Enfin bon, Lord Grantham avait été jeune lui aussi, après tout… Au moins sur ce point il pouvait un peu se retrouver en lui. Mais si c’était à cause d’une femme, le jeune homme ferait bien de veiller à être discret : Lord Grantham ne voulait pas qu’un seul des domestiques de Downton Abbey devînt une cause de rumeurs et potins locaux. Il en allait là de la réputation de sa maisonnée.

Tant que Branson restait très discret au sujet de ses aventures galantes, et jusqu’ici ç’avait toujours été le cas à sa connaissance, Lord Grantham ne le réprimanderait pas. À moins que cela interfère avec son service et ses fonctions. D’ailleurs en cet instant même, Branson ne paraissait pas être au mieux de ses capacités habituelles : peut-être son patron devrait-il lui rappeler qu’il avait le standing de Downton Abbey à maintenir, et qu’il devait être à la hauteur des attentes de la famille Crawley en la matière.

Oui, Lord Grantham avait été jeune. Il se souvenait de cette période de sa vie et la manière dont il l’avait menée…  Puis il s’était marié, et s’était assagi.

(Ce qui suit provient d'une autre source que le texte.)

Lemma scale_up_actions (sched : list nat)
    (filteredPods : PodSlice) (podSet : PodSet) (D : Z) (w : W) :
  SpecReplicas (Spec podSet) = Some D ->
  MinInt32 <= D <= MaxInt32 ->
  len filteredPods < 2 ^ 62 ->
  len filteredPods < D ->
  0 <= BurstReplicas ->
  let n := Z.to_nat (Z.min (D - len filteredPods) BurstReplicas) in
  let namespace := psNamespace podSet in
  let template := Template (Spec podSet) in
  let controllerRef := NewControllerRef podSet in
  let o := manageReplicas sched filteredPods podSet w in
  res o = Ret None /\
  flat_map deleteTarget (events o) = [] /\
  flat_map createdPod (events o)
  = List.concat (repeat (toCreate namespace template podSet controllerRef) n) /\
  (forall pod,
     validateControllerRef controllerRef = None ->
     GetPodFromTemplate template podSet controllerRef = inl pod ->
     flat_map createdPod (events o) = repeat (stamped namespace podSet pod) n) /\
  (forall err,
     validateControllerRef controllerRef = Some err \/
     GetPodFromTemplate template podSet controllerRef = inr err ->
     flat_map createdPod (events o) = []).
Proof.
  intros HD HrD Hlen Hup HB n namespace template controllerRef o.
  destruct (manageReplicas_cases BurstReplicas GetPodFromTemplate sched
              filteredPods podSet D w HD HrD Hlen)
    as [[_ Heq]|[[Hc _]|[Hc _]]]; try lia.
  replace (Z.abs (len filteredPods - D)) with (D - len filteredPods)
    in Heq by lia.
  set (diff := Z.min (D - len filteredPods) BurstReplicas) in *.
  assert (Hdiff : 0 <= diff) by (subst diff; lia).
  destruct (scaleUp_run createdPod sched podSet D diff _ w
              (createPod_emits_created namespace template podSet
                 controllerRef) Hdiff) as [Hres Hcre].
  destruct (scaleUp_run deleteTarget sched podSet D diff _ w
              (createPod_emits_no_delete namespace template podSet
                 controllerRef) Hdiff) as [_ Hdel].
  subst o. rewrite Heq. fold n in Hcre, Hdel. cbn [createdPod deleteTarget app]
    in Hcre, Hdel.
  rewrite concat_repeat_nil in Hdel. apply Permutation_sym in Hdel.
  apply Permutation_nil in Hdel.
  assert (Hexact : flat_map createdPod (events (scaleUp sched podSet D diff w))
                   = List.concat
                       (repeat (toCreate namespace template podSet
                                  controllerRef) n)).
  { revert Hcre. unfold toCreate.
    destruct (validateControllerRef controllerRef).
    - rewrite concat_repeat_nil. intros H. apply Permutation_sym in H.
      apply Permutation_nil in H. exact H.
    - destruct (GetPodFromTemplate template podSet controllerRef).
      + rewrite concat_repeat_single. apply Permutation_repeat.
      + rewrite concat_repeat_nil. intros H. apply Permutation_sym in H.
        apply Permutation_nil in H. exact H. }
  split; [exact Hres|]. split; [exact Hdel|]. split; [exact Hexact|].
  split.
  - intros pod Hv Hg. rewrite Hexact. unfold toCreate. rewrite Hv, Hg.
    apply concat_repeat_single.
  - intros err [Hv|Hg]; rewrite Hexact; unfold toCreate.
    + rewrite Hv. apply concat_repeat_nil.
    + destruct (validateControllerRef controllerRef);
        [|rewrite Hg]; apply concat_repeat_nil.
Qed.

Il ne pouvait pas demander à ce garçon de vivre comme un moine. Et tant que son chauffeur ne ternissait pas la réputation d’une fille du village, Robert fermerait les yeux sur les activités nocturnes et la vie amoureuse du jeune homme. Et si les choses devenaient sérieuses entre lui et une jeune femme, Lord Grantham – et plus encore Carson – veillerait à ce que le garçon fasse ce qu’on attendrait de lui. Et a fortiori si au contraire il n’était pas sérieux à son sujet et n’avait jamais envisagé le mariage.

Le mariage…

Voici qui amena une autre pensée à l’esprit de Robert. Mathieu. Et Lavinia. Et la descendance qu’ils allaient désormais être capables de donner à la lignée des comtes de Grantham.

Des noces…

— N’est-ce pas palpitant, Branson ? Il va y avoir un mariage dans la famille. Il n’y en a pas eu depuis… eh bien… plus de vingt ans. Presque trente.

Les doigts du conducteur se crispèrent sur volant, au point que leurs jointures devinssent blanches.

Lord Grantham parut ne pas remarquer cette soudaine tension chez son chauffeur, et il poursuivit :

— Envisagez-vous de vous marier un jour, Branson ?

Cette fois-ci, la voiture fit une embardée.